When moving to the cloud, companies can’t rely on the same security practices that served them in the past. Things are different now, according to Mike Rothman, president and analyst at Securosis, a cloud security consulting and training firm.

“A lot of folks just want to apply the base controls and techniques they’ve used for years in their traditional data centers once they get into the cloud,” Rothman said. “They’re taking their entire application tech stack and moving it lock, stock and barrel up to a public cloud provider, including all the different security controls, firewalls, and proxies.”

Yet many of those on-premises tools aren’t designed for cloud environments, he said. Respondents to the 2019 Cloud Security Report agreed: 66% said traditional security solutions either don’t work at all in cloud environments or have only limited functionality.

And even if some solutions work, they aren’t always necessary in the cloud. Take firewalls, for instance. The firewalls that protected data centers can’t keep up with today’s cloud, hybrid and mobile environments. Firewalls are good at protecting perimeters, but, as Wronski said, “there is no perimeter anymore in public cloud.”

As organizations increasingly run applications on virtual machines or in containers, the number of vulnerable endpoints rises, with many endpoints being created and shut down quickly as needed. With a traditional firewall, IT would have to constantly update rules to keep those endpoints protected – an overwhelming, and in some cases, impossible job.

“We see a lot of folks using traditional firewalls in what I’ll say are suboptimal use cases,” Rothman said. “They’re breaking the architecture of the cloud and their application to run all their traffic through an inspection point, the firewall. I'm not saying there aren't [cloud] uses for firewalls…but in a lot of cases, you don't need them.”

Design and Architecture Are Key

So how does a company go about securing its data and applications in the public cloud?

Most important, according to both Wronski and Rothman, is to architect security and networking in a cloud-optimal manner upfront, before moving workloads over. Companies need to ask themselves what they can do to better isolate the different aspects of their applications and data to reduce their attack surface, they advised.
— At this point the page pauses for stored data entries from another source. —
(** X15: the tools that take the limit from the caller
    (get-drug-by-generic-name, get-drugs-by-manufacturer and
    get-drug-adverse-events) fail with the builder's missing-parameter
    error exactly when the limit is 0, and otherwise issue their request
    with that limit (5, 20 and 10 by default); the adverse-event search
    carries [+AND+serious:1] or [+AND+serious:2] only when a seriousness
    other than "all" is asked for. *)
Theorem caller_limit_zero_throws (name : string) (limit : option Z)
    (env : gmap string string) :
  Handlers.drugByGenericName name limit env =
    (if default 5 limit =? 0
     then Handlers.Throw Builder.missingParameters
     else Handlers.Request
            ("https://api.fda.gov/drug/label.json?api_key="
               +:+ default "undefined" (env !! "OPENFDA_API_KEY")
               +:+ "&search=openfda.generic_name:" +:+ Handlers.quoted name
               +:+ "&limit=" +:+ Js.numberToString (default 5 limit))) /\
  Handlers.drugsByManufacturer name limit env =
    (if default 20 limit =? 0
     then Handlers.Throw Builder.missingParameters
     else Handlers.Request
            ("https://api.fda.gov/drug/label.json?api_key="
               +:+ default "undefined" (env !! "OPENFDA_API_KEY")
               +:+ "&search=openfda.manufacturer_name:" +:+ Handlers.quoted name
               +:+ "&limit=" +:+ Js.numberToString (default 20 limit))) /\
  (forall seriousness,
      Handlers.drugAdverseEvents name limit seriousness env =
      (if default 10 limit =? 0
       then Handlers.Throw Builder.missingParameters
       else Handlers.Request
              ("https://api.fda.gov/drug/event.json?api_key="
                 +:+ default "undefined" (env !! "OPENFDA_API_KEY")
                 +:+ "&search=patient.drug.medicinalproduct:" +:+ Handlers.quoted name
                 +:+ match seriousness with
                     | Some Handlers.serious => "+AND+serious:1"
                     | Some Handlers.nonSerious => "+AND+serious:2"
                     | Some Handlers.all | None => ""
                     end
                 +:+ "&limit=" +:+ Js.numberToString (default 10 limit)))).
Proof.
  unfold Handlers.drugByGenericName, Handlers.drugsByManufacturer.
  rewrite !request_labelQuery, !prefixed_not_empty by done. simpl.
  split; [| split].
  - destruct (default 5 limit =? 0); [reflexivity | by rewrite !append_assoc].
  - destruct (default 20 limit =? 0); [reflexivity | by rewrite !append_assoc].
  - intros seriousness. unfold Handlers.drugAdverseEvents.
    rewrite request_eventQuery.
    assert (Hquery : String.eqb
                       (Handlers.adverseEventsQuery name (default Handlers.all seriousness))
                       "" = false)
      by (by destruct seriousness as [[] |]).
    rewrite Hquery. simpl.
    destruct (default 10 limit =? 0); [reflexivity |].
    unfold Handlers.adverseEventsQuery.
    destruct seriousness as [[] |]; simpl; by rewrite ?append_assoc.
Qed.
(** Integral promotion: a type narrower than [int] becomes [int], which
    represents all of its values; a type as wide as [int] or wider is
    kept. *)
Definition promote (T : native_int) : native_int :=
  if (bits T <? bits cpp_int)%positive then cpp_int else T.

(** The value of a built-in arithmetic expression of type [C] whose
    mathematical result is [r]: reduced modulo [2^bits] when [C] is
    unsigned; [r] itself when [C] is signed and represents it, and
    undefined behaviour otherwise. *)
Definition native_result (C : native_int) (r : Z) : outcome Z :=
  if is_signed C
  then if (numeric_min C <=? r) && (r <=? numeric_max C) then Done r else Undefined
  else Done (r mod modulus C).

(** The built-in [+], [-] and [*] on two operands of type [R]: both are
    promoted and the operation is done in the promoted type, of which the
    result is. *)
Definition native_add (R : native_int) (x y : Z) : outcome Z :=
  native_result (promote R) (x + y).
Definition native_sub (R : native_int) (x y : Z) : outcome Z :=
  native_result (promote R) (x - y).
Definition native_mul (R : native_int) (x y : Z) : outcome Z :=
  native_result (promote R) (x * y).

(** The built-in [/] on two operands of type [R]: undefined for a zero
    divisor and for a quotient that the promoted type does not represent
    (the least value divided by -1). *)
Definition native_div (R : native_int) (x y : Z) : outcome Z :=
  if y =? 0 then Undefined else native_result (promote R) (Z.quot x y).

(** The built-in [%] on two operands already converted to the type [C] of
    the expression: undefined for a zero divisor and, in a signed type,
    for the least value and -1, whose quotient is not represented. *)
Definition native_rem (C : native_int) (x y : Z) : outcome Z :=
  if y =? 0 then Undefined
  else if is_signed C && (x =? numeric_min C) && (y =? -1) then Undefined
  else Done (Z.rem x y).

(** The type of a built-in binary expression on operands of types [A] and
    [B], by the usual arithmetic conversions: both are promoted; of two
    types of equal signedness the wider, otherwise the unsigned one unless
    the signed one is wider. *)
Definition common_type (A B : native_int) : native_int :=
  let A' := promote A in
  let B' := promote B in
  if Bool.eqb (is_signed A') (is_signed B')
  then (if (bits A' <? bits B')%positive then B' else A')
  else let su := if is_signed A' then (A', B') else (B', A') in
       if (bits (fst su) <=? bits (snd su))%positive then snd su else fst su.

(* ------------------------------------------------------------------ *)
(** ** Promotion policies *)

Module Promotion.

(** Modelled from the spec: the promotion policies are external to the
    two headers.  A policy has one type function per operator, each taking
    [(T, U, P, E)] and yielding the result type, and the fallible
    arithmetic [divide<R>] and [modulus<R>] of the checked path. *)
Record promotion_policy : Type :=
  mk_promotion_policy {
    addition_result : cpp_type -> cpp_type -> option policy -> option policy -> cpp_type;
    subtraction_result : cpp_type -> cpp_type -> option policy -> option policy -> cpp_type;
    multiplication_result : cpp_type -> cpp_type -> option policy -> option policy -> cpp_type;
    division_result : cpp_type -> cpp_type -> option policy -> option policy -> cpp_type;
    modulus_result : cpp_type -> cpp_type -> option policy -> option policy -> cpp_type;
    left_shift_result : cpp_type -> cpp_type -> option policy -> option policy -> cpp_type;
    right_shift_result : cpp_type -> cpp_type -> option policy -> option policy -> cpp_type;
    or_result : cpp_type -> cpp_type -> option policy -> option policy -> cpp_type;
    and_result : cpp_type -> cpp_type -> option policy -> option policy -> cpp_type;
    xor_result : cpp_type -> cpp_type -> option policy -> option policy -> cpp_type;
    divide : native_int -> Z -> Z -> checked_result Z;
    modulus : native_int -> Z -> Z -> checked_result Z }.
(** * ExpiredStorage: a key-value store wrapper with expiration times

    A shallow embedding of [dist/expired_storage.js] and of the custom
    storage class of the test-suite, together with the properties the
    specification states about them.

    Modelling conventions.
    - JavaScript values are the inductive type [value].  A number is a whole
      number, a decimal fraction, an infinity or [NaN].  Timestamps are whole
      epoch-seconds, far inside the range (magnitude below 2^53) in which
      JavaScript computes on whole numbers exactly and writes them in plain
      decimal; whole numbers are taken in that range.  A fraction is the
      number its decimal numeral denotes and arithmetic on fractions is
      exact, where JavaScript rounds to the nearest double (which shows from
      the 16th significant digit on).  The two zeros are one value: both are
      falsy and both are written [0], and nothing here divides by them.
    - Strings are [string]; the white space recognised by [parseInt] is the
      ASCII white space.
    - The wrapper mutates the store it was given and reads a clock; its
      methods are written in a small reader-state monad [M] over the store
      (the state) and the value of [getTimestamp()] (the environment).
    - The backing store is an interface ([Storage]); what the wrapper needs
      from it is the class [StorageLaws].  [testStorage] is the custom
      storage class of the tests, [localStorage] the storage of the browser;
      both satisfy [StorageLaws].
    - [JSON.stringify] and [JSON.parse] belong to the host: the wrapper is
      parameterised by them (class [JSON]); [hostJSON] is one instance. *)

From Stdlib Require Import ZArith Lia Ascii String.
From stdpp Require Import gmap strings list pretty.
(** X10: when the generator returns, the generated code is the opening
    tag and the line break of the driver, then list tags and list items,
    then the closing tag of the last call and that of the driver; the
    items are the texts of the headings, each once and in their order. *)
Theorem generate_items (fuel : nat) (data : list Heading) (out : JsString)
    (left : list Heading) :
  generateNestedHtml fuel data = Returns (out, left) ->
  exists ts,
    out = js "<ul>" ++ indent ++ renderTokens ts ++ js "</ul>" ++ indent ++ js "</ul>"
    /\ items ts = map content data.
Proof.
  intros H. destruct data as [|h t]; [done|]. unfold generateNestedHtml in H.
  destruct (recursiveListGenerator _ _ _ _ _) as [[c l]| |] eqn:Hg; try done.
  apply gen_tokens in Hg as (ts & -> & Hi & ->). inversion H; subst.
  exists ts. split; [|done]. simpl. by rewrite <- !app_assoc.
Qed.

Lemma generate_items_witness :
  exists ts,
    (js "<ul>" ++ indent
       ++ (js "<li>a</li>" ++ js "<ul>" ++ js "<li>b</li>" ++ js "</ul>")
       ++ indent ++ js "</ul>")
    = js "<ul>" ++ indent ++ renderTokens ts ++ js "</ul>" ++ indent ++ js "</ul>"
    /\ items ts = map content [mkHeading 1 (js "#") (js "a"); mkHeading 2 (js "##") (js "b")].
Proof.
  apply (generate_items 0 [mkHeading 1 (js "#") (js "a"); mkHeading 2 (js "##") (js "b")]
           _ []).
  reflexivity.
Defined.

(** X11: for headings of one and the same depth the generator returns with
    any fuel: the opening tag of the driver, one item per heading in
    order, and two closing tags for the one list opened. *)
Theorem generate_flat (fuel : nat) (h : Heading) (t : list Heading) :
  Forall (fun x => depthCount x = depthCount h) t ->
  generateNestedHtml fuel (h :: t)
  = Returns (js "<ul>" ++ indent ++ concat (map li (h :: t)) ++ js "</ul>"
               ++ indent ++ js "</ul>", []).
Proof.
  intros Hall. unfold generateNestedHtml.
  rewrite (gen_flat fuel (h :: t) (depthCount h)) by (by constructor).
  simpl. by rewrite <- !app_assoc.
Qed.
Rothman laid out a few granular recommendations that can get a company started on security in the public cloud:

Turn on logging right away – “We have this thing we call the first five minutes. Secure your root account, then turn on logging and monitoring. If you don’t, you’re blind in terms of what’s happening in your cloud,” said Rothman.
Use a multi-account strategy – Isolate resources in separate accounts (which is Google lingo), said Rothman. “Put an application in a separate account because that creates a hard security boundary between that application and everything else.” Attackers are notorious for breaking into one application and then moving laterally to all kinds of other resources when they’re not separated this way, he said.
Control access with least privilege – “Make sure you’re systematically restricting access as tightly as you can,” giving access only to those who need it, said Rothman. Least privilege can be difficult because it requires detailed familiarity with who and what needs access. But it can prevent breaches and all the negative fallout that comes with them, he said.
Control access via networking – “Networking is different in the cloud, but you can specify which set of resources can talk to which other resources,” he said. “And when you’re talking about something on the Internet, you want to isolate and segment that stuff down as tightly as you can. Again, it’s really about reducing lateral movement.”